GENEL - 29 Nisan 2017 Cumartesi 14:15

Darbeci general sahil güvenlik botunun vurulması emrini vermiş

A
A
A
Darbeci general sahil güvenlik botunun vurulması emrini vermiş

Mersin’de, Fetullahçı Terör Örgütü’nün 15 Temmuz’daki darbe girişimine aktif olarak katılarak kendisini ’sıkıyönetim bölge komutanı’ ilan eden dönemin Akdeniz Bölge ve Garnizon Komutanı tutuklu tuğamiral Nejat Atilla Demirhan’ın, o gece karargah binasını izleyen sahil güvenlik botunun ve limandaki polislerin vurulması emrini verdiği ortaya çıktı.

Mersin’de, Fetullahçı Terör Örgütü’nün 15 Temmuz’daki darbe girişimine aktif olarak katılarak kendisini ’sıkıyönetim bölge komutanı’ ilan eden dönemin Akdeniz Bölge ve Garnizon Komutanı tutuklu tuğamiral Nejat Atilla Demirhan’ın, o gece karargah binasını izleyen sahil güvenlik botunun ve limandaki polislerin vurulması emrini verdiği ortaya çıktı.


Mersin’de 15 Temmuz darbe girişimine ilişkin iddianame hazırlanarak 7. Ağır Ceza Mahkemesi’nce kabul edildi.
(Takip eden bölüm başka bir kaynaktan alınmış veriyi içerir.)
(** * SmartAlloc: allocation conflict detection and status derivation

    A shallow embedding of the server's allocation controller
    (createAllocation, updateAllocationStatus, deleteAllocation,
    getAllAllocations), of the status computation of the resource controller
    (getAllResources, getResourceById) and of the Allocation model (schema
    validators, the [timeStatus] virtual, the pre-save hook), together with
    the properties the specification states about them.

    Conventions of the embedding.
    - A MongoDB collection is the list of its documents in natural order.
    - An ObjectId is a natural number; a string handed to Mongoose where an
      ObjectId is expected either casts to one or is malformed ([IdArg]).
      A new document gets the store's next unused id.
    - A JavaScript [Date] is its millisecond count, or Invalid Date
      ([JsDate]); persisted documents only hold valid dates.
    - [new Date()] is a parameter [currentTime] of every handler, read once
      per request.
    - A string is a JavaScript string whose UTF-16 code units are below 256,
      one character per code unit (U+0000 to U+00FF): its length is the
      JavaScript length, and [trim], [toLowerCase] and [toUpperCase] are
      the ECMAScript ones on these code units.
    - Every [await] is a call of the store monad [M], which also logs
      the database calls.  A handler of the monad runs from request to
      response without interruption ([handle], [reachable]); the handlers
      that interleave at their awaits are the tasks of [interleaved]. *)

From Stdlib Require Import ZArith List String Ascii Bool Lia.
From Stdlib Require Import Permutation Sorted.
Import ListNotations.

Local Open Scope string_scope.
Local Open Scope Z_scope.
Local Open Scope list_scope.

(** ** JavaScript values *)

Definition ObjectId := nat.
(** * The G233 serial flash and its SPI controller

    A shallow embedding of [hw/block/m25p80_g233.c] (the flash command
    processor) and [hw/ssi/g233_spi.c] (the bus controller register model),
    with the properties of both that the design document relies on.

    Conventions.  C integers are integers of [Z] with the wrap-around of
    their type written out; a C array is a [list Z] of bytes indexed from 0.
    An access outside an array is undefined in C: every array access of the
    source goes through a helper that answers [None] there, and the
    operations of the flash live in the [option] monad.

    The file gives the definitions first (machine integers and arrays, the
    flash, the controller, then the predicates the statements use) and the
    proofs after them. *)

From Stdlib Require Import ZArith Lia Bool List.
From stdpp Require Import base option list.

Local Open Scope Z_scope.

(** ** Machine integers *)

Definition wrap_u8 (x : Z) : Z := x mod 2 ^ 8.
Definition wrap_u32 (x : Z) : Z := x mod 2 ^ 32.
Definition wrap_u64 (x : Z) : Z := x mod 2 ^ 64.

(** [int] arithmetic: QEMU is compiled with [-fwrapv], signed overflow wraps. *)
Definition wrap_int (x : Z) : Z := (x + 2 ^ 31) mod 2 ^ 32 - 2 ^ 31.

(** ** C arrays *)

(** [a[i]] as an rvalue. *)
Definition array_load (a : list Z) (i : Z) : option Z :=
  if decide (0 <= i) then a !! Z.to_nat i else None.

(** [a[i] = v]. *)
Definition array_store (a : list Z) (i v : Z) : option (list Z) :=
  if decide (0 <= i < Z.of_nat (length a))
  then Some (<[Z.to_nat i := v]> a) else None.
(** * Flesch reading ease: a shallow embedding of [flesch.py]

    The program reads a text file, extracts words and sentences with two
    regular expressions, counts syllables through a hyphenation dictionary
    and evaluates a linear formula in floating point.

    A Python [str] is a sequence of code points: a document is a list of
    code points ([N]).  The two regular expressions are run by a small
    backtracking matcher for the fragment of [re] the program uses; the
    hyphenation dictionary is a parameter; [float] is IEEE binary64
    ([PrimFloat]). *)

From Stdlib Require Import String Ascii.
From Stdlib Require Import List NArith ZArith Bool Lia.
From Stdlib Require Floats Uint63.
From Stdlib Require DecimalString.
Import ListNotations.

(** ** Text *)

Definition char := N.
Definition str := list char.

(** An ASCII literal as a document; letters outside ASCII are written by
    code point. *)
Definition text (s : string) : str :=
  map N_of_ascii (list_ascii_of_string s).
Arguments text s%_string.

Definition in_range (lo hi c : char) : bool := ((lo <=? c) && (c <=? hi))%N.

Definition one_of (l : list char) (c : char) : bool := existsb (N.eqb c) l.
Fixpoint branch_of (rs : list regex) : regex :=
  match rs with
  | [] => EMPTY
  | [r] => r
  | r :: rs' => BRANCH r (branch_of rs')
  end.

Definition MAXREPEAT : option nat := None.

(** A match object: the groups that took part, latest first. *)
Definition groups := list (nat * str).

Fixpoint group (g : groups) (n : nat) : option str :=
  match g with
  | [] => None
  | (k, w) :: g' => if Nat.eqb k n then Some w else group g' n
  end.

Definition char_range (lo hi : char) : list char :=
  map N.of_nat (seq (N.to_nat lo) (N.to_nat hi + 1 - N.to_nat lo)).

Section Engine.

Variable db : ucd.

(** [_sre.unicode_iscased]. *)
Definition iscased (c : char) : bool :=
  negb (c =? tolower db c)%N || negb (c =? toupper db c)%N.

Definition category_ok (k : category) (c : char) : bool :=
  match k with
  | CATEGORY_SPACE => isspace c
  | CATEGORY_DIGIT => isdecimal db c
  | CATEGORY_NOT_DIGIT => negb (isdecimal db c)
  end.

(** Without [IGNORECASE] a set is taken as written. *)
Definition item_ok (c : char) (it : set_item) : bool :=
  match it with
  | SET_LITERAL a => (c =? a)%N
  | SET_RANGE lo hi => (lo <=? c)%N && (c <=? hi)%N
  | SET_CATEGORY k => category_ok k c
  end.

(** With [IGNORECASE], [_optimize_charset] lower-cases the members of the
    set into a character map and adds their extra cases; the subject
    character is lower-cased when the set has a cased member. *)
Definition with_extra (lo : char) : list char := lo :: EXTRA_CASES lo.

Definition item_charmap (it : set_item) : list char :=
  match it with
  | SET_LITERAL a => with_extra (tolower db a)
  | SET_RANGE lo hi => flat_map (fun i => with_extra (tolower db i)) (char_range lo hi)
  | SET_CATEGORY _ => []
  end.

Definition item_hascased (it : set_item) : bool :=
  match it with
  | SET_LITERAL a => iscased a
  | SET_RANGE lo hi => existsb iscased (char_range lo hi)
  | SET_CATEGORY _ => false
  end.

Definition item_ok_ignore (c : char) (it : set_item) : bool :=
  match it with
  | SET_CATEGORY k => category_ok k c
  | _ => mem c (item_charmap it)
  end.

Variable ignorecase : bool.

Definition literal_ok (av c : char) : bool :=
  if ignorecase && iscased av
  then mem (tolower db c) (with_extra (tolower db av))
  else (c =? av)%N.

Definition atom_ok (a : atom) (c : char) : bool :=
  match a with
  | LITERAL av => literal_ok av c
  | NOT_LITERAL av => negb (literal_ok av c)
  | IN negate items =>
    xorb negate
      (if ignorecase
       then existsb (item_ok_ignore
                       (if existsb item_hascased items then tolower db c else c))
                    items
       else existsb (item_ok c) items)
  end.

(** [\b]: exactly one of the neighbours is a word character. *)
Definition is_word (o : option char) : bool :=
  match o with
  | Some c => isalnum db c || (c =? 95)%N
  | None => false
  end.

Definition at_boundary (prev : option char) (rest : str) : bool :=
  xorb (is_word prev) (is_word (hd_error rest)).

Definition may_take (hi : option nat) : bool :=
  match hi with
  | Some O => false
  | _ => true
  end.

Definition one_less (hi : option nat) : option nat := option_map pred hi.

Section Backtrack.

Variable R : Type.

(** Greedy repetition of an item: take one more while possible, give
    back on failure of what follows. *)
Fixpoint repeat_max (a : atom) (lo : nat) (hi : option nat)
         (prev : option char) (rest : str)
         (k : option char -> str -> option R) : option R :=
  let stop := match lo with O => k prev rest | S _ => None end in
  match rest with
  | x :: xs =>
    if atom_ok a x && may_take hi then
      match repeat_max a (pred lo) (one_less hi) (Some x) xs k with
      | Some r => Some r
      | None => stop
      end
    else stop
  | [] => stop
  end.

(** Lazy repetition: try what follows first, take one more on
    failure. *)
Fixpoint repeat_min (a : atom) (lo : nat) (hi : option nat)
         (prev : option char) (rest : str)
         (k : option char -> str -> option R) : option R :=
  match lo with
  | O =>
    match k prev rest with
    | Some r => Some r
    | None =>
      match rest with
      | x :: xs =>
        if atom_ok a x && may_take hi
        then repeat_min a O (one_less hi) (Some x) xs k
        else None
      | [] => None
      end
    end
  | S lo' =>
    match rest with
    | x :: xs =>
      if atom_ok a x && may_take hi
      then repeat_min a lo' (one_less hi) (Some x) xs k
      else None
    | [] => None
    end
  end.
(** * The cabinet command: query pipeline, pagination and session lifecycle

    A shallow embedding of [src/cabinet.js] and the properties its
    specification states about it.

    Layout: the host (JavaScript) operations the command relies on, the
    embedding of the command's functions, the formulas of the
    specification and the predicates that read the embedding, sample data,
    and then the lemmas and theorems. *)

From Stdlib Require Import ZArith NArith QArith Qround List Lia DecimalString DecimalNat.
From stdpp Require Import strings gmap list sorting.

Local Open Scope Z_scope.

(* ===================================================================== *)
(** * Host layer: the JavaScript operations the command calls            *)
(* ===================================================================== *)

(** A JavaScript string is a sequence of UTF-16 code units; [length],
    [slice] and [includes] all count code units. *)
Abbreviation jsstring := (list N).

(** A string literal made of ASCII characters. *)
Fixpoint lit (s : string) : jsstring :=
  match s with
  | EmptyString => []
  | String a r => Ascii.N_of_ascii a :: lit r
  end.

(** Exceptions.  The only one the modelled code can raise by itself is the
    [TypeError] of a method call on [undefined]. *)
Inductive exn := TypeError.
(** * Tesseract OCR model: the [predict] path and the serving request

    A shallow embedding of the notebook
    [03_Deploy Tesseract Model.py]: the methods [OCRModel.predict] and
    [OCRModel.load_context], the tables and registry calls of the logging
    cells, and the [create_endpoint] call of the serving cell.

    The notebook is glue around three imported libraries.  What the
    notebook itself writes (the control flow of [predict], its
    [try]/[except], the literal dictionaries) is embedded as definitions;
    what it imports and cannot be read from the notebook (Pillow's decoder,
    the Tesseract binding, [json.dumps]) is an interface, a type class whose
    operations may fail and may change the outside world. *)

From stdpp Require Import base strings list gmap pretty.
From Stdlib Require Import ZArith.

Set Warnings "-register-all".

Local Open Scope string_scope.
Local Open Scope list_scope.

(** ** Python values, exceptions and results *)

Abbreviation bytes := (list Byte.byte).

(** The objects a cell of the input table holds: raw bytes, a string (for
    instance base64 text that nobody decoded), a missing value, or a
    number. *)
Inductive pyval : Type :=
  | PyNone
  | PyInt (n : Z)
  | PyStr (s : string)
  | PyBytes (b : bytes).

(** A raised exception: its class name, whether that class derives from
    [Exception] (as opposed to only from [BaseException], like
    [KeyboardInterrupt] or [SystemExit]), and [str(e)]. *)
Record exn : Type := mkExn {
  exn_class : string;
  exn_is_Exception : bool;
  exn_str : string
}.

Inductive result (A : Type) : Type :=
  | Ok (a : A)
  | Raise (e : exn).
Arguments Ok {A} a.
Arguments Raise {A} e.

Definition KeyError (key : string) : exn :=
  mkExn "KeyError" true ("'" ++ key ++ "'").
Definition IndexError (msg : string) : exn := mkExn "IndexError" true msg.
Definition TypeError (msg : string) : exn := mkExn "TypeError" true msg.

(** ** JSON values, as the dictionaries the notebook builds *)

Inductive json : Type :=
  | JNull
  | JBool (b : bool)
  | JNum (n : Z)
  | JStr (s : string)
  | JArr (l : list json)
  | JObj (fields : list (string * json)).

(** The keys of an object, in insertion order; a non-object has none. *)
Definition keys (j : json) : list string :=
  match j with
  | JObj fields => fst <$> fields
  | _ => []
  end.

Definition has_key (k : string) (j : json) : bool :=
  bool_decide (k ∈ keys j).

(** [d[k]] on an object: the first field named [k]. *)
Fixpoint assoc (k : string) (fields : list (string * json)) : option json :=
  match fields with
  | [] => None
  | (k', v) :: rest => if String.eqb k k' then Some v else assoc k rest
  end.

Definition jget (k : string) (j : json) : option json :=
  match j with
  | JObj fields => assoc k fields
  | _ => None
  end.

Definition jitems (j : json) : list json :=
  match j with
  | JArr l => l
  | _ => []
  end.

(** ** The input table

    A [pandas.DataFrame] as a finite map from column label to the column's
    cells.  [model_input['image']] raises [KeyError] for a missing label,
    [.iloc[0]] raises [IndexError] on a column without rows. *)

Abbreviation DataFrame := (gmap string (list pyval)).

Definition getitem (df : DataFrame) (label : string) : result (list pyval) :=
  match df !! label with
  | Some col => Ok col
  | None => Raise (KeyError label)
  end.

Definition iloc (col : list pyval) (i : nat) : result pyval :=
  match col !! i with
  | Some v => Ok v
  | None => Raise (IndexError "single positional indexer is out-of-bounds")
  end.

(** The built-in [len]. *)
Definition len (v : pyval) : result nat :=
  match v with
  | PyBytes b => Ok (length b)
  | PyStr s => Ok (String.length s)
  | PyNone => Raise (TypeError "object of type 'NoneType' has no len()")
  | PyInt _ => Raise (TypeError "object of type 'int' has no len()")
  end.

(** [io.BytesIO(v)]: the buffer's content.  Only a bytes-like object (or
    [None], an empty buffer) is accepted. *)
Definition BytesIO (v : pyval) : result bytes :=
  match v with
  | PyBytes b => Ok b
  | PyNone => Ok []
  | PyStr _ => Raise (TypeError "a bytes-like object is required, not 'str'")
  | PyInt _ => Raise (TypeError "a bytes-like object is required, not 'int'")
  end.

(** ** The imported libraries *)

(** [PIL.Image]: [Image.open], [image.format], [image.convert(mode)] and
    [image.save(buffer, format=...)] followed by [buffer.getvalue()]. *)
Class PIL (W image : Type) : Type := {
  Image_open : bytes -> W -> result image * W;
  Image_format : image -> option string;
  Image_convert : image -> string -> W -> result image * W;
  Image_save : image -> string -> W -> result bytes * W
}.

(** [pytesseract.image_to_string], which runs the Tesseract binary. *)
Class Pytesseract (W image : Type) : Type := {
  image_to_string : image -> W -> result string * W
}.

(** [json.dumps]. *)
Class Json : Type := {
  json_dumps : json -> string
}.

(** The calls [predict] makes into Pillow and Tesseract, in the order made. *)
Inductive call (image : Type) : Type :=
  | COpen (b : bytes)
  | CConvert (img : image) (mode : string)
  | CSave (img : image) (fmt : string)
  | COcr (img : image).
Arguments COpen {image} b.
Arguments CConvert {image} img mode.
Arguments CSave {image} img fmt.
Arguments COcr {image} img.

Definition is_ocr {image : Type} (c : call image) : bool :=
  match c with
  | COcr _ => true
  | _ => false
  end.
Mersin Cumhuriyet Başsavcı Vekili Ömer Faruk Güngör tarafından hazırlanan 462 sayfalık iddianamede, FETÖ elebaşı Fetullah Gülen’in bir numaralı sanık olduğu belirtilirken, aralarında tutuklu eski tuğamiral Nejat Atilla Demirhan ile eski 3. sınıf emniyet müdürü Hasan Basri Dağdelen’in de bulunduğu, çoğunluğu rütbeli askerlerden oluşan 25’i tutuklu, 2’si tutuksuz, 2’si firari 29 şüpheli hakkında, 4’er kez ağırlaştırılmış müebbet ve 78’er yıl hapis cezası talep edildi.


İddianamede sanıkların, ’Devletin birliği ve ülke bütünlüğünü bozmak, cebir ve şiddet kullanarak Türkiye Cumhuriyeti Anayasasının öngördüğü düzeni ortadan kaldırmaya veya bu düzen yerine başka bir düzen getirmeye veya bu düzenin fiilen uygulanmasını önlemeye teşebbüs etmek, cebir ve şiddet kullanarak TBMM’yi ortadan kaldırmaya veya TBMM’nin görevlerini kısmen veya tamamen yapmasını engellemeye teşebbüs etmek, cebir ve şiddet kullanarak Türkiye Cumhuriyeti hükumetini ortadan kaldırmaya veya görevlerini yapmasını kısmen veya tamamen engellemeye teşebbüs etmek, Türkiye Cumhuriyeti hükumetine karşı isyan, silahlı terör örgütüne üye olmak ve bu suçlar için anlaşmak’ suçlarını işledikleri belirtildi.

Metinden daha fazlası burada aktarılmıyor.